Saved data entries:
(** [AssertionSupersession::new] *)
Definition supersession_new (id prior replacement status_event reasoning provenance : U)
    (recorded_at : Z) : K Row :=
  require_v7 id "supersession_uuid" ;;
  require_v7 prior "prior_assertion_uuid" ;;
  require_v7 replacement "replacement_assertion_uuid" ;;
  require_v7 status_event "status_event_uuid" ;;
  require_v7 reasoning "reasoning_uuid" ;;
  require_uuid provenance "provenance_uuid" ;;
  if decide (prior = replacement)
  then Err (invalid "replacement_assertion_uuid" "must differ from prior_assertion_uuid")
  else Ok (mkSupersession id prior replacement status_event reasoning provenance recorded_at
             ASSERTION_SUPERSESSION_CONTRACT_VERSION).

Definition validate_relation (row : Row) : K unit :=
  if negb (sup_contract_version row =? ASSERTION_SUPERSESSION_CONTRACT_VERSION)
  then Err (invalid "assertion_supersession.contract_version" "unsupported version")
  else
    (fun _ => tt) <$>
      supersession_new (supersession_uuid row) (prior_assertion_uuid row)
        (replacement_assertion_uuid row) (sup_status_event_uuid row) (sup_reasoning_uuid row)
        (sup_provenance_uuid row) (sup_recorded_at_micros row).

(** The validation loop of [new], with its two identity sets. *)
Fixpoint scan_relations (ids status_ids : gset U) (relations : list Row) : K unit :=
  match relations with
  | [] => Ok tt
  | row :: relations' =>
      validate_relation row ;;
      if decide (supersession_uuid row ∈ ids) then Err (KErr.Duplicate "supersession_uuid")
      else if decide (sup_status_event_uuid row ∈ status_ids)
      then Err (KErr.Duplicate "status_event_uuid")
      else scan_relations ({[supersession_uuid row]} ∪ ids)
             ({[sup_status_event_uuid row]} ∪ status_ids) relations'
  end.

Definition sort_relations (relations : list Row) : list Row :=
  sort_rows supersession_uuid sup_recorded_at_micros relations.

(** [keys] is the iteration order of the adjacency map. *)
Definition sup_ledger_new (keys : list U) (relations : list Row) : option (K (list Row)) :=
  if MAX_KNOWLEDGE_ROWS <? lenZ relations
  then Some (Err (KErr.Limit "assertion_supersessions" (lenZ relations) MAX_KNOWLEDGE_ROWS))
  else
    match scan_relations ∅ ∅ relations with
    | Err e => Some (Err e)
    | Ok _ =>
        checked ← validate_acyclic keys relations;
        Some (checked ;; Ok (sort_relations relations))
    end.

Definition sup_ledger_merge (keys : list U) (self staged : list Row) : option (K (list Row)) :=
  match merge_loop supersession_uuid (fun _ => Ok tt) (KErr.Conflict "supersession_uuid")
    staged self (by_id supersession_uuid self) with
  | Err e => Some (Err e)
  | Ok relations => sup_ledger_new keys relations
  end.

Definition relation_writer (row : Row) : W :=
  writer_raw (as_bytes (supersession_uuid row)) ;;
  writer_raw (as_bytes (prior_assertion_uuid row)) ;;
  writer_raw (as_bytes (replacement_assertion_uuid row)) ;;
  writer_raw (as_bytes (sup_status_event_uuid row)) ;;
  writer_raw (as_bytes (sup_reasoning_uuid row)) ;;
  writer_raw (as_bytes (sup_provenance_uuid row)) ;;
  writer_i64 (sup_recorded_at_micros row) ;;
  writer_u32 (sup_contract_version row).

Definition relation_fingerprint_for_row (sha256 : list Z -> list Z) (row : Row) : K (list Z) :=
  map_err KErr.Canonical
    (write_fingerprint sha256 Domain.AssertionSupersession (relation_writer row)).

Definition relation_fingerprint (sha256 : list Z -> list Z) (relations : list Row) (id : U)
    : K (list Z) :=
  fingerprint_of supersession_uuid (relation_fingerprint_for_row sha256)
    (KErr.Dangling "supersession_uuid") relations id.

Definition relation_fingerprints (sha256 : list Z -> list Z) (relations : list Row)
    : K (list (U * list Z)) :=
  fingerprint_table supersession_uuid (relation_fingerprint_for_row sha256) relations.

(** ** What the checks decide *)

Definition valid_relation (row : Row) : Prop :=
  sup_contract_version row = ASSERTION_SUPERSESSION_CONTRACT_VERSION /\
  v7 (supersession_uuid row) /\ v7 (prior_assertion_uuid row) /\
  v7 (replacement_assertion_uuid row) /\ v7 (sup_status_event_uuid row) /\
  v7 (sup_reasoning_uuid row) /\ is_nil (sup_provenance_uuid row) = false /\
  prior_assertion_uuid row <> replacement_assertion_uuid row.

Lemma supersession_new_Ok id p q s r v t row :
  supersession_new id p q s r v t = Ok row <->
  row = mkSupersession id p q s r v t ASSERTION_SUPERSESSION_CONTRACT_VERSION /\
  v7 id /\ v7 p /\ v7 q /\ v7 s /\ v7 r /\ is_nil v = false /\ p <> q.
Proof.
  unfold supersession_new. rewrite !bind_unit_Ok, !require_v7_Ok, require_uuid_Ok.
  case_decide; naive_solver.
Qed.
* * *
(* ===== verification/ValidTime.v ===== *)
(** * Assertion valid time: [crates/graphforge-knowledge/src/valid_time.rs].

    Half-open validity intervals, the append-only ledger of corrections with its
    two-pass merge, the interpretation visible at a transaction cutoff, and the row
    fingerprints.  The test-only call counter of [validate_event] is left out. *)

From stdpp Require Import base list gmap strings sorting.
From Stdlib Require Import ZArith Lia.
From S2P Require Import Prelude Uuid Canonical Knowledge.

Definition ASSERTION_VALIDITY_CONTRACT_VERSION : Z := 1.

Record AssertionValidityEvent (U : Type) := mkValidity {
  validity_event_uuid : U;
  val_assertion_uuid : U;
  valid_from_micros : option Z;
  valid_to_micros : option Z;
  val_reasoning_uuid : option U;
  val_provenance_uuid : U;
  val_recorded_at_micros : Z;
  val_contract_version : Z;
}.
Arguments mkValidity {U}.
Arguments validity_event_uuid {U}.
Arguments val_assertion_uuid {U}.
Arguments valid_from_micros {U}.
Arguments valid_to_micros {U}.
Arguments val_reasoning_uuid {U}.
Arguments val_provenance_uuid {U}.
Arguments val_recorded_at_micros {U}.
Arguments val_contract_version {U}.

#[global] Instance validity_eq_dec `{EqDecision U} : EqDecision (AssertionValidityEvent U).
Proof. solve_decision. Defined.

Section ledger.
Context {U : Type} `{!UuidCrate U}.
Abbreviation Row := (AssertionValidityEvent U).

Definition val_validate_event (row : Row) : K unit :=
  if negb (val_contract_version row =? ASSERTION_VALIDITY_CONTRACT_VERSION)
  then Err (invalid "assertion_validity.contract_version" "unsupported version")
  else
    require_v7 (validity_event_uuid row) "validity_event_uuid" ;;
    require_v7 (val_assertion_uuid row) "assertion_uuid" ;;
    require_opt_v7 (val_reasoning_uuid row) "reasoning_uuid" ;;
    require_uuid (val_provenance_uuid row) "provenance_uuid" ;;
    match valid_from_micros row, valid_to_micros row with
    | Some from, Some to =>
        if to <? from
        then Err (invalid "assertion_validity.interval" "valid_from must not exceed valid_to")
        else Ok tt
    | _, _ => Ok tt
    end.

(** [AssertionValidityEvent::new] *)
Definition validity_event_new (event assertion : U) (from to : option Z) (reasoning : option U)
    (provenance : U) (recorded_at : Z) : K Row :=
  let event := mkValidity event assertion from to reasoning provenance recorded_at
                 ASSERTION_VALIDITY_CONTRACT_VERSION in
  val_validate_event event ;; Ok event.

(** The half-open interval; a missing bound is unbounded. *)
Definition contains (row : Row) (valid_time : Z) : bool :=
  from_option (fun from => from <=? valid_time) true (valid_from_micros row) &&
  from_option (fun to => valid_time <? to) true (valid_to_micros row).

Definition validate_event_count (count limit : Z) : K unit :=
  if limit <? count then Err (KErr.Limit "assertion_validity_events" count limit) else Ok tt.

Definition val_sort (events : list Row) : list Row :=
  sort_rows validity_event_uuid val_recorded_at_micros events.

Exercise requirements -
Where a line in the records above contains the word "Proof", copy that line.

Response below -
Proof.
Proof. solve_decision. Defined.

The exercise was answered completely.